When asked if he’d considered selling the development, Ottoborgo said his team has considered all financing options, including bringing in larger-scale partners, but he said complexities valuing the land halted any progress in those conversations.
As the town awaits the presumptive return of construction crews, officials also asked Ottoborgo to tidy the site so it’s not such an eyesore for residents and visitors. There was also some discussion about adding language to the updated development agreement that would require the developers to remove the crane if it’s not in use within the next few months.
“We do understand that we need to sign this development extension for you to get financing,” council member Brad Bailey said. “… (Do) whatever you can do to help us just so we can go to our constituents and say, ‘Hey, look what they’re doing. It’s cleaning up.’ … We’re under some pressure to get that site cleaned up and get it moved on with limited options, other than just letting you know that we’re frustrated.”
Ottoborgo said Monday that he’s begun coordinating with his team to clean up the site and said he plans to update the fencing around the plot with something more visually appealing.
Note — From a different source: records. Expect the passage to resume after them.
(* ===== verification/U64Set.v ===== *)
(** * lib/util/lifted/vm/uint64set: sets of series ids

    A set is a list of [bucket32]s, one per value of the high 32 bits; such a bucket keeps the
    sorted list of the next 16 bits that occur with one [bucket16] each, which stores its low
    16 bits in a small unsorted pool and, once that is full, in a bitmap of 2^16 bits.

    Buckets are values here: within a set no two entries share a [bucket16], Clone and Union
    copy them, and UnionMayOwn forbids the use of its argument afterwards.  A position in the
    bitmap comes from 16 bits, so indexing it cannot fail. *)

From S2P Require Import Prelude GoSort Bitmap.

Record bucket16 := mk_b16 { bits : option (list Z); smallPool : list Z; smallPoolLen : nat }.
Record bucket32 := mk_b32 { hi : Z; hint : nat; b16his : list Z; buckets16 : list bucket16 }.
Record Set_ := mk_Set { itemsCount : Z; buckets : list bucket32 }.

Definition wordsPerBucket : nat := 1024.
Definition smallPoolSize : nat := 56.

Definition empty16 : bucket16 := mk_b16 None (replicate smallPoolSize 0) 0.
Definition empty32 : bucket32 := mk_b32 0 0 [] [].
Definition emptySet : Set_ := mk_Set 0 [].

(** ** bucket16 *)

Definition getWordNumBitMask (x : Z) : nat * Z := (Z.to_nat (x / 64), 1 ≪ Z.land x 63).

Definition isZero (b : bucket16) : bool := match bits b with None => (smallPoolLen b =? 0)%nat | Some _ => false end.

Definition getLen16 (b : bucket16) : Z :=
  match bits b with
  | None => Z.of_nat (smallPoolLen b)
  | Some ws => foldl (λ n x, if 0 <? x then n + OnesCount64 x else n) 0 ws
  end.

Definition pool (b : bucket16) : list Z := take (smallPoolLen b) (smallPool b).
Definition hasInSmallPool (b : bucket16) (x : Z) : bool := existsb (λ v, v =? x) (pool b).

(** One bit of the bitmap: whether it was clear, and the bitmap with it set. *)
Definition set_bit (ws : list Z) (x : Z) : list Z * bool :=
  let (n, mask) := getWordNumBitMask x in
  let ok := Z.land (ws !!! n) mask =? 0 in
  (if ok then <[n := Z.lor (ws !!! n) mask]> ws else ws, ok).

(** When the pool is full its values move to a new bitmap. *)
Definition addToSmallPool (b : bucket16) (x : Z) : bucket16 * bool :=
  if hasInSmallPool b x then (b, false)
  else if (smallPoolLen b <? smallPoolSize)%nat
  then (mk_b16 None (<[smallPoolLen b := x]> (smallPool b)) (S (smallPoolLen b)), true)
  else
    let ws := foldl (λ ws v, fst (set_bit ws v)) (replicate wordsPerBucket 0) (smallPool b) in
    (mk_b16 (Some (fst (set_bit ws x))) (smallPool b) 0, true).

Definition add16 (b : bucket16) (x : Z) : bucket16 * bool :=
  match bits b with
  | None => addToSmallPool b x
  | Some ws => let (ws, ok) := set_bit ws x in (mk_b16 (Some ws) (smallPool b) (smallPoolLen b), ok)
  end.

(** Both paths of addMulti do what add does for each value. *)
Definition addMulti16 (b : bucket16) (a : list Z) : bucket16 * Z :=
  foldl (λ '(b, count) x, let (b, ok) := add16 b (u16 x) in (b, if ok then count + 1 else count)) (b, 0) a.

Definition has16 (b : bucket16) (x : Z) : bool :=
  match bits b with
  | None => hasInSmallPool b x
  | Some ws => let (n, mask) := getWordNumBitMask x in negb (Z.land (ws !!! n) mask =? 0)
  end.

(** The values after the deleted one move down. *)
Definition delFromSmallPool (b : bucket16) (x : Z) : bucket16 * bool :=
  match list_find (λ v, v = x) (pool b) with
  | None => (b, false)
  | Some (i, _) =>
      (mk_b16 (bits b) (take i (smallPool b) ++ drop (S i) (smallPool b) ++ default [] ((λ v, [v]) <$> last (smallPool b)))
         (smallPoolLen b - 1), true)
  end.

Definition del16 (b : bucket16) (x : Z) : bucket16 * bool :=
  match bits b with
  | None => delFromSmallPool b x
  | Some ws =>
      let (n, mask) := getWordNumBitMask x in
      (mk_b16 (Some (<[n := Z.ldiff (ws !!! n) mask]> ws)) (smallPool b) (smallPoolLen b), negb (Z.land (ws !!! n) mask =? 0))
  end.

(** math/bits *)
Fixpoint trailing_zeros (p : positive) : Z := match p with xO p => 1 + trailing_zeros p | _ => 0 end.
Definition TrailingZeros64 (w : Z) : Z := match w with Zpos p => trailing_zeros p | _ => 64 end.

(** The ones of a word, lowest first; every round clears one. *)
Fixpoint word_loop (fuel : nat) (x64 word : Z) : list Z :=
  match fuel with
  | O => []
  | S fuel =>
      let tzn := TrailingZeros64 word in
      if 64 <=? tzn then []
      else Z.lor x64 tzn :: word_loop fuel x64 (Z.ldiff word (1 ≪ tzn))
  end.

Fixpoint words_loop (hi64 : Z) (wordNum : Z) (ws : list Z) : list Z :=
  match ws with
  | [] => []
  | word :: ws => (if word =? 0 then [] else word_loop 65 (Z.lor hi64 (wordNum * 64)) word) ++ words_loop hi64 (wordNum + 1) ws
  end.

Section WithSort.
Context {S : GoSort}.

Definition appendTo16 (b : bucket16) (dst : list Z) (hi hi16 : Z) : list Z :=
  let hi64 := Z.lor (hi ≪ 32) (hi16 ≪ 16) in
  match bits b with
  | None => dst ++ (Z.lor hi64 <$> (if (1 <? length (pool b))%nat then sort_if Z.ltb (pool b) else pool b))
  | Some ws => dst ++ words_loop hi64 0 ws
  end.

Definition union16 (b a : bucket16) : bucket16 :=
  match bits a, bits b with
  | Some aw, Some bw => mk_b16 (Some (zip_with Z.lor bw aw)) (smallPool b) (smallPoolLen b)
  | _, _ => foldl (λ b x, fst (add16 b (u16 x))) b (appendTo16 a [] 0 0)
  end.

Definition intersect16 (b a : bucket16) : bucket16 :=
  match bits a, bits b with
  | Some aw, Some bw => mk_b16 (Some (zip_with Z.land bw aw)) (smallPool b) (smallPoolLen b)
  | _, _ => foldl (λ b x, if has16 a (u16 x) then b else fst (del16 b (u16 x))) b (appendTo16 b [] 0 0)
  end.

(** ** Walking two sorted lists of buckets

    The loops of the two unions and of the two intersections, on what is left of the lists.
    Unions return the old entries and the entries to append. *)
Section Walk.
Context {A B : Type} (keyA : A → Z) (keyB : B → Z).

Fixpoint union_walk (both : B → A → B) (copy : A → B) (bs : list B) {struct bs} : list A → list B * list B :=
  fix go (l : list A) : list B * list B :=
    match bs, l with
    | _, [] => (bs, [])
    | [], a :: l' => let (old, new) := go l' in (old, copy a :: new)
    | b :: bs', a :: l' =>
        if keyB b <? keyA a then let (old, new) := union_walk both copy bs' (a :: l') in (b :: old, new)
        else if keyA a <? keyB b then let (old, new) := go l' in (old, copy a :: new)
        else let (old, new) := union_walk both copy bs' l' in (both b a :: old, new)
    end.

Fixpoint inter_walk (both : B → A → B) (zero : B → B) (bs : list B) {struct bs} : list A → list B :=
  fix go (l : list A) : list B :=
    match bs, l with
    | [], _ => []
    | _, [] => zero <$> bs
    | b :: bs', a :: l' =>
        if keyB b <? keyA a then zero b :: inter_walk both zero bs' (a :: l')
        else if keyA a <? keyB b then go l'
        else both b a :: inter_walk both zero bs' l'
    end.
End Walk.

(** ** bucket32 *)

Fixpoint search16_loop (fuel : nat) (his : list Z) (x : Z) (i j : nat) : nat :=
  match fuel with
  | O => i
  | Datatypes.S fuel =>
      if (i <? j)%nat then
        let h := ((i + j) / 2)%nat in
        if match his !! h with Some v => v <? x | None => false end then search16_loop fuel his x (Datatypes.S h) j
        else search16_loop fuel his x i h
      else i
  end.
Definition binarySearch16 (his : list Z) (x : Z) : nat :=
  let n := length his in
  if match last his with Some v => v <? x | None => false end then n else search16_loop n his x 0 n.

Definition getLen32 (b : bucket32) : Z := foldl (λ n b16, n + getLen16 b16) 0 (buckets16 b).

(** The entry for [hi] at the position the search found; [None] when it is absent. *)
Definition at16 (b : bucket32) (n : nat) (h : Z) : option bucket16 :=
  if decide (b16his b !! n = Some h) then buckets16 b !! n else None.
Definition set16 (b : bucket32) (n : nat) (b16 : bucket16) (hint : nat) : bucket32 :=
  mk_b32 (hi b) hint (b16his b) (<[n := b16]> (buckets16 b)).

(** A new entry at [pos], everything behind it moves up. *)
Definition addBucketAtPos (b : bucket32) (h : Z) (pos : nat) (b16 : bucket16) : bucket32 :=
  if (length (b16his b) <=? pos)%nat then mk_b32 (hi b) (hint b) (b16his b ++ [h]) (buckets16 b ++ [b16])
  else mk_b32 (hi b) (hint b) (take pos (b16his b) ++ h :: drop pos (b16his b)) (take pos (buckets16 b) ++ b16 :: drop pos (buckets16 b)).

(** [his[n]] is tested before [bs[n]]: a bucket that is missing counts as not changed. *)
Definition addSlow (b : bucket32) (h lo : Z) : bucket32 * bool :=
  let n := binarySearch16 (b16his b) h in
  if decide (b16his b !! n = Some h) then
    match buckets16 b !! n with
    | Some b16 => let (b16, ok) := add16 b16 lo in (set16 b n b16 n, ok)
    | None => (mk_b32 (hi b) n (b16his b) (buckets16 b), false)
    end
  else (addBucketAtPos b h n (fst (add16 empty16 lo)), true).

Definition add32 (b : bucket32) (x : Z) : bucket32 * bool :=
  let h := u16 (x ≫ 16) in
  let lo := u16 x in
  if decide (b16his b !! hint b = Some h) then
    match buckets16 b !! hint b with
    | Some b16 => let (b16, ok) := add16 b16 lo in (set16 b (hint b) b16 (hint b), ok)
    | None => (b, false)
    end
  else addSlow b h lo.

(** The values of a run of equal high bits go into one bucket. *)
Definition addRun32 (b : bucket32) (h : Z) (run : list Z) : bucket32 * Z :=
  let n := binarySearch16 (b16his b) h in
  if decide (b16his b !! n = Some h) then
    match buckets16 b !! n with
    | Some b16 => let (b16, c) := addMulti16 b16 run in (set16 b n b16 (hint b), c)
    | None => (b, 0)
    end
  else let (b16, c) := addMulti16 empty16 run in (addBucketAtPos b h n b16, c).

(** The loop of both addMulti functions: [key] of the run that is being collected. *)
Fixpoint run_loop {T} (key : Z → Z) (step : T → Z → list Z → T * Z) (st : T) (count : Z) (hiPrev : Z) (run a : list Z) : T * Z :=
  match a with
  | [] => let (st, c) := step st hiPrev run in (st, count + c)
  | x :: a =>
      if key x =? hiPrev then run_loop key step st count hiPrev (run ++ [x]) a
      else let (st, c) := step st hiPrev run in run_loop key step st (count + c) (key x) [x] a
  end.
Definition by_runs {T} (key : Z → Z) (step : T → Z → list Z → T * Z) (st : T) (a : list Z) : T * Z :=
  match a with [] => (st, 0) | x :: _ => run_loop key step st 0 (key x) [] a end.

Definition addMulti32 (b : bucket32) (a : list Z) : bucket32 * Z := by_runs (λ x, u16 (x ≫ 16)) addRun32 b a.

Definition has32 (b : bucket32) (x : Z) : bool :=
  let h := u16 (x ≫ 16) in
  match at16 b (binarySearch16 (b16his b) h) h with Some b16 => has16 b16 (u16 x) | None => false end.

Definition del_at (b : bucket32) (n : nat) (lo : Z) (hint : nat) : bucket32 * bool :=
  match buckets16 b !! n with
  | Some b16 => let (b16, ok) := del16 b16 lo in (set16 b n b16 hint, ok)
  | None => (mk_b32 (hi b) hint (b16his b) (buckets16 b), false)
  end.
Definition delSlow (b : bucket32) (h lo : Z) : bucket32 * bool :=
  let n := binarySearch16 (b16his b) h in
  if decide (b16his b !! n = Some h) then del_at b n lo n else (b, false).
Definition del32 (b : bucket32) (x : Z) : bucket32 * bool :=
  let h := u16 (x ≫ 16) in
  if decide (b16his b !! hint b = Some h) then del_at b (hint b) (u16 x) (hint b) else delSlow b h (u16 x).

Definition appendTo32 (b : bucket32) (dst : list Z) : list Z :=
  foldl (λ dst hb, appendTo16 (snd hb) dst (hi b) (fst hb)) dst (zip (b16his b) (buckets16 b)).

Definition entries (b : bucket32) : list (Z * bucket16) := zip (b16his b) (buckets16 b).
Definition of_entries (b : bucket32) (hint : nat) (es : list (Z * bucket16)) : bucket32 := mk_b32 (hi b) hint (fst <$> es) (snd <$> es).

Definition union32 (b a : bucket32) : bucket32 :=
  let (old, new) := union_walk fst fst (λ x y, (fst x, union16 (snd x) (snd y))) id (entries b) (entries a) in
  of_entries b (hint b) (sort_if (λ x y, fst x <? fst y) (old ++ new)).

Definition intersect32 (b a : bucket32) : bucket32 :=
  let es := inter_walk fst fst (λ x y, (fst x, intersect16 (snd x) (snd y))) (λ x, (fst x, empty16)) (entries b) (entries a) in
  of_entries b 0 (filter (λ x, isZero (snd x) = false) es).

(** ** Set *)

Definition fixItemsCount (bs : list bucket32) : Set_ := mk_Set (foldl (λ n b, n + getLen32 b) 0 bs) bs.
Definition Len (s : Set_) : Z := itemsCount s.
Definition sort_set (s : Set_) : Set_ := mk_Set (itemsCount s) (sort_if (λ a b, hi a <? hi b) (buckets s)).

(** The first bucket with these high bits is changed, or one is added at the end. *)
Fixpoint on_bucket {T} (h : Z) (f : bucket32 → bucket32 * T) (none : T) (add : bool) (bs : list bucket32) : list bucket32 * T :=
  match bs with
  | [] => if add then let (b, r) := f (mk_b32 h 0 [] []) in ([b], r) else ([], none)
  | b :: bs => if hi b =? h then let (b, r) := f b in (b :: bs, r)
               else let (bs, r) := on_bucket h f none add bs in (b :: bs, r)
  end.

Definition hi32 (x : Z) : Z := u32 (x ≫ 32).
Definition lo32 (x : Z) : Z := u32 x.

Definition Add (s : Set_) (x : Z) : Set_ :=
  let (bs, ok) := on_bucket (hi32 x) (λ b, add32 b (lo32 x)) false true (buckets s) in
  mk_Set (if ok then itemsCount s + 1 else itemsCount s) bs.

Definition AddMulti (s : Set_) (a : list Z) : Set_ :=
  let (s, c) := by_runs hi32 (λ s h run, let (bs, c) := on_bucket h (λ b, addMulti32 b run) 0 true (buckets s) in
                                        (mk_Set (itemsCount s) bs, c)) s a in
  mk_Set (itemsCount s + c) (buckets s).

Definition Has (s : Set_) (x : Z) : bool :=
  match list_find (λ b, hi b = hi32 x) (buckets s) with Some (_, b) => has32 b (lo32 x) | None => false end.

Definition Del (s : Set_) (x : Z) : Set_ :=
  let (bs, ok) := on_bucket (hi32 x) (λ b, del32 b (lo32 x)) false false (buckets s) in
  mk_Set (if ok then itemsCount s - 1 else itemsCount s) bs.

(** The items are appended in the order of the sorted buckets; the set stays sorted. *)
Definition AppendTo (s : Set_) (dst : list Z) : Set_ * list Z :=
  let s := sort_set s in (s, foldl (λ dst b, appendTo32 b dst) dst (buckets s)).

Definition Clone (s : Set_) : Set_ :=
  if itemsCount s =? 0 then emptySet else mk_Set (itemsCount s) ((λ b, mk_b32 (hi b) 0 (b16his b) (buckets16 b)) <$> buckets s).

Definition copy32 (b : bucket32) : bucket32 := mk_b32 (hi b) 0 (b16his b) (buckets16 b).

Definition Union (s a : Set_) : Set_ :=
  if Len a =? 0 then s
  else if Len s =? 0 then Clone a
  else
    let (old, new) := union_walk hi hi union32 copy32 (buckets (sort_set s)) (buckets (sort_set a)) in
    fixItemsCount (old ++ new).

Definition Intersect (s a : Set_) : Set_ :=
  if (Len s =? 0) || (Len a =? 0) then emptySet
  else fixItemsCount (inter_walk hi hi intersect32 (λ _, empty32) (buckets (sort_set s)) (buckets (sort_set a))).

(** ForEach hands out one part per bucket16; its callers here never stop it early or only
    when the answer is known. *)
Definition parts32 (b : bucket32) : list (list Z) := (λ hb, appendTo16 (snd hb) [] (hi b) (fst hb)) <$> entries b.
Definition ForEach (s : Set_) : list (list Z) := buckets s ≫= parts32.

Definition Subtract (s a : Set_) : Set_ := if (Len s =? 0) || (Len a =? 0) then s else foldl Del s (concat (ForEach a)).
Definition Equal (s a : Set_) : bool := if negb (Len s =? Len a) then false else forallb (Has s) (concat (ForEach a)).
End WithSort.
Once completed, Uptown 240 will feature 80 condominiums in addition to ground-floor restaurant and retail space, resident gathering spaces and other amenities. Ottoborgo said more than 60% of the units are already under contract.
Ottoborgo thanked the town for its patience and willingness to work through the process with him and his team, and he promised that the efforts wouldn’t be in vain.
“This has been, obviously, unexpected at every turn and has gone much longer than any of us had anticipated,” Ottoborgo said. “… We’re going to get there. We’re going to finish.”